Lemma write_sectors_ok fuel p b lba off data sector : forall st,
  part_ok st p b -> 0 <= lba -> 0 <= off < 512 -> lba * 512 + off + Z.of_nat (length data) <= bp_sectors b * 512 ->
  off + Z.of_nat (length data) <= 512 * (Z.of_nat fuel - 1) -> byte_list data -> length sector = 512%nat -> byte_list sector ->
  exists st', write_sectors fuel p lba off data sector st = Some (Z.of_nat (length data), st') /\
    overwritten st b (lba * 512 + off) data st'.
Proof.
  revert lba off data sector. induction fuel as [|fuel IH]; intros lba off data sector st P Hl Ho Hs Hfu Hb Hsl Hsb; [lia|]. cbn [write_sectors].
  destruct data as [|c data0] eqn:Ed; [exists st; split; [done|]; apply overwritten_nil; auto|]. rewrite <- Ed in *.
  assert (Hd : 0 < Z.of_nat (length data)) by (rewrite Ed; cbn [length]; lia). clear c data0 Ed.
  set (chunk := Z.min (512 - off) (Z.of_nat (length data))). set (l := take (Z.to_nat chunk) data).
  assert (Hll : Z.of_nat (length l) = chunk) by (unfold l; rewrite length_take; lia).
  set (old := range ata_byte (hw st) (port_of st b) ((bp_start_lba b + lba) * 512) 512).
  set (rd := if negb (off =? 0) || (Z.of_nat (length data) <? 512) then devfs_block_read_block p lba 1 st else (Some sector, st)).
  assert (exists sec st1, rd = (Some sec, st1) /\ selects st b st1 /\ store off l sec = store off l old) as (sec & st1 & -> & S1 & Esec).
  { unfold rd. destruct (negb (off =? 0) || (Z.of_nat (length data) <? 512)) eqn:E.
    - rewrite (block_read_ok st p b lba 1 P) by lia. eexists _, _. split_and!; [reflexivity|apply selects_set|done].
    - zbool. assert (chunk = 512) as Hc by lia. exists sector, st. split_and!; [done|unfold selects; auto|]. subst off. unfold store.
      rewrite !drop_ge by (unfold old; rewrite ?range_length; lia). done. }
  assert (P1 : part_ok st1 p b) by by apply (selects_ok st b).
  assert (Hsec : byte_list (store off l old)).
  { apply Forall_app_2; [|apply Forall_app_2]; [apply Forall_take|by apply Forall_take|apply Forall_drop];
      apply Forall_fmap, Forall_true; intros x; apply ata_byte_ok. }
  assert (Hsecl : Z.of_nat (length (store off l old)) = 1 * 512).
  { unfold old. rewrite store_length by (rewrite ?range_length; lia). rewrite range_length. lia. }
  rewrite Esec. destruct (block_write_ok st1 p b lba 1 (store off l old) P1) as (st2 & -> & O1); [lia..|done|done|].
  assert (O2 : overwritten st b (lba * 512 + off) l st2).
  { apply overwritten_sector; [lia|lia|]. fold old. apply (overwritten_app st b _ [] st1); [by apply selects_overwritten|].
    cbn [length Z.of_nat]. by rewrite Z.add_0_r. }
  cbn [negb]. destruct (IH (lba + 1) 0 (drop (Z.to_nat chunk) data) (store off l old) st2) as (st3 & E3 & O3);
    [by apply (overwritten_ok st b (lba * 512 + off) l)|lia|lia| | |by apply Forall_drop|lia|done|]; [rewrite length_drop; lia..|].
  exists st3. rewrite E3. cbn [mbind option_bind]. rewrite length_drop. split; [f_equal; f_equal; lia|].
  rewrite <- (take_drop (Z.to_nat chunk) data). fold l. apply (overwritten_app st b _ l st2); [done|].
  destruct (Z.eq_dec (Z.of_nat (length data)) chunk) as [E|E].
  - rewrite drop_ge in O3 |- * by lia. revert O3. apply overwritten_nil_at.
  - by replace (lba * 512 + off + Z.of_nat (length l)) with ((lba + 1) * 512 + 0) by lia.
Qed.

(** A node of devfs for the partition [b]. *)
Definition block_node (n : vnode) : Prop := n_type n = VFS_BLOCK_DEVICE /\ n_block_ops n <> 0.

Lemma block_node_is n : block_node n -> is_block_dev (Some n) = true.
Proof. intros [E1 E2]. cbn [is_block_dev]. rewrite E1. by rewrite (proj2 (Z.eqb_neq _ _) E2). Qed.

(** What one transfer may ask for: the aligned case is one command. *)
Definition transfer_ok b (size offset : Z) : Prop :=
  0 <= size < 2 ^ 31 /\ 0 <= offset /\ offset + size <= bp_sectors b * 512 /\
  (offset mod 512 = 0 -> size mod 512 = 0 -> 0 < size <= 8192 * 512).

Lemma devfs_read_ok st n b size offset :
  block_node n -> part_ok st (n_private n) b -> transfer_ok b size offset ->
  exists st', devfs_block_read (Some n) size offset st =
      Some (size, range ata_byte (hw st) (port_of st b) (bp_start_lba b * 512 + offset) size, st') /\ selects st b st'.
Proof.
  intros N P (Hs & Ho & Hi & Ha). unfold devfs_block_read. rewrite (block_node_is n N). cbn [negb].
  destruct (negb (offset mod 512 =? 0) || negb (size mod 512 =? 0)) eqn:E.
  - destruct (read_sectors_ok (block_fuel size) (n_private n) b (offset / 512) (offset mod 512) size st P) as (st' & S1 & ->);
      [dlia..|unfold block_fuel; dlia|]. exists st'. cbn [mbind option_bind]. rewrite range_length, i32_small by lia.
    split; [|done]. do 3 f_equal; [lia|]. f_equal. dlia.
  - zbool. rewrite u32_small by dlia. rewrite (block_read_ok st (n_private n) b (offset / 512) (size / 512) P) by dlia. eexists.
    split; [|apply selects_set]. rewrite i32_small by lia. do 3 f_equal. f_equal; dlia.
Qed.

Lemma devfs_write_ok st n b data stack offset :
  block_node n -> part_ok st (n_private n) b -> transfer_ok b (Z.of_nat (length data)) offset ->
  byte_list data -> length stack = 512%nat -> byte_list stack ->
  exists st', devfs_block_write (Some n) data stack offset st = Some (Z.of_nat (length data), st') /\ overwritten st b offset data st'.
Proof.
  intros N P (Hs & Ho & Hi & Ha) Hb Hsl Hsb. unfold devfs_block_write. rewrite (block_node_is n N). cbn [negb].
  set (size := Z.of_nat (length data)) in *. destruct (negb (offset mod 512 =? 0) || negb (size mod 512 =? 0)) eqn:E.
  - destruct (write_sectors_ok (block_fuel size) (n_private n) b (offset / 512) (offset mod 512) data stack st P) as (st' & -> & O1);
      [dlia..|unfold block_fuel; dlia|done|done|done|]. exists st'. cbn [mbind option_bind]. fold size. rewrite i32_small by lia. split; [done|].
    by replace (offset / 512 * 512 + offset mod 512) with offset in O1 by dlia.
  - zbool. rewrite u32_small by dlia. destruct (block_write_ok st (n_private n) b (offset / 512) (size / 512) data P) as (st' & -> & O1); [dlia..|done|].
    exists st'. rewrite i32_small by lia. split; [done|]. by replace (offset / 512 * 512) with offset in O1 by dlia.
Qed.

End Loops.

(** ** A partition as the device of a file system

    The node that [ufs_mount] opens: its blocks of 4096 bytes are read and written through
    [devfs_block_read] and [devfs_block_write]. *)

Record block_part (H : Type) := Partition { pt_storage : storage H; pt_node : vnode }.
Arguments Partition {H}.
Arguments pt_storage {H}.
Arguments pt_node {H}.

#[export] Instance partition_device {H} `{Ata H} : BlockDevice (block_part H) := {
  dev_read d b :=
    match devfs_block_read (Some (pt_node d)) 4096 (b * 4096) (pt_storage d) with
    | Some (r, l, _) => if r =? 4096 then Some l else None
    | None => None
    end;
  dev_write d b l :=
    match devfs_block_write (Some (pt_node d)) l (replicate 512 0) (b * 4096) (pt_storage d) with
    | Some (r, st) => (r =? 4096, Partition st (pt_node d))
    | None => (false, d)
    end }.

Section Partition.
Context {H : Type} `{AtaLaws H}.
Implicit Types (st : storage H) (b : block_private) (d : block_part H).

(** The partition behind a node, if it is well formed. *)
Definition part_check st (n : vnode) : option block_private :=
  b ← privs st !! n_private n;
  if is_block_dev (Some n) && (0 <=? bp_disk_num b) && (bp_disk_num b <? 4) && dk_present (disk_at st (bp_disk_num b))
     && (0 <=? bp_start_lba b) && (0 <=? bp_sectors b)
     && (bp_start_lba b + bp_sectors b <=? capacity (hw st) (port_of st b)) && (bp_start_lba b + bp_sectors b <=? 2 ^ 32)
  then Some b else None.

Lemma part_check_spec st n b : part_check st n = Some b <-> block_node n /\ part_ok st (n_private n) b.
Proof.
  unfold part_check, block_node. split.
  - destruct (privs st !! n_private n) as [b'|] eqn:E; cbn [mbind option_bind]; [|done]. case_step; [|done]. intros [= ->].
    zbool. cbn [is_block_dev] in *. zbool. by split_and!; [..|split].
  - intros [[N1 N2] [P1 P2 P3 P4 P5 P6 P7]]. rewrite P1. cbn [mbind option_bind is_block_dev]. rewrite N1, P3.
    rewrite (proj2 (Z.eqb_neq _ 0) N2), !(proj2 (Z.leb_le _ _)), (proj2 (Z.ltb_lt _ _)) by lia. done.
Qed.

(** The whole blocks of the partition. *)
Definition part_blocks d : Z := match part_check (pt_storage d) (pt_node d) with Some b => bp_sectors b / 8 | None => 0 end.

Lemma part_blocks_inv d k : 0 <= k < part_blocks d ->
  exists b, part_check (pt_storage d) (pt_node d) = Some b /\ block_node (pt_node d) /\ part_ok (pt_storage d) (n_private (pt_node d)) b /\
    transfer_ok b 4096 (k * 4096) /\ part_blocks d = bp_sectors b / 8.
Proof.
  intros Hk. unfold part_blocks in *. destruct (part_check _ _) as [b|] eqn:E; [|lia]. exists b.
  apply part_check_spec in E as E'. destruct E' as [N P]. split; [done|]. split; [done|]. split; [done|]. split; [|done]. unfold transfer_ok. dlia.
Qed.

(** The read of a block. *)
Lemma part_read d k b : block_node (pt_node d) -> part_ok (pt_storage d) (n_private (pt_node d)) b -> transfer_ok b 4096 (k * 4096) ->
  dev_read d k = Some (range ata_byte (hw (pt_storage d)) (port_of (pt_storage d) b) (bp_start_lba b * 512 + k * 4096) 4096).
Proof. intros N P T. cbn [dev_read partition_device]. by destruct (devfs_read_ok _ _ _ _ _ N P T) as (st' & -> & _). Qed.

Action item:
Your reply is to repeat, unchanged, the lines above running from the one with "(** The whole blocks of the partition. *)" up to and including the one with "(** The read of a block. *)".

Expected answer:
(** The whole blocks of the partition. *)
Definition part_blocks d : Z := match part_check (pt_storage d) (pt_node d) with Some b => bp_sectors b / 8 | None => 0 end.

Lemma part_blocks_inv d k : 0 <= k < part_blocks d ->
  exists b, part_check (pt_storage d) (pt_node d) = Some b /\ block_node (pt_node d) /\ part_ok (pt_storage d) (n_private (pt_node d)) b /\
    transfer_ok b 4096 (k * 4096) /\ part_blocks d = bp_sectors b / 8.
Proof.
  intros Hk. unfold part_blocks in *. destruct (part_check _ _) as [b|] eqn:E; [|lia]. exists b.
  apply part_check_spec in E as E'. destruct E' as [N P]. split; [done|]. split; [done|]. split; [done|]. split; [|done]. unfold transfer_ok. dlia.
Qed.

(** The read of a block. *)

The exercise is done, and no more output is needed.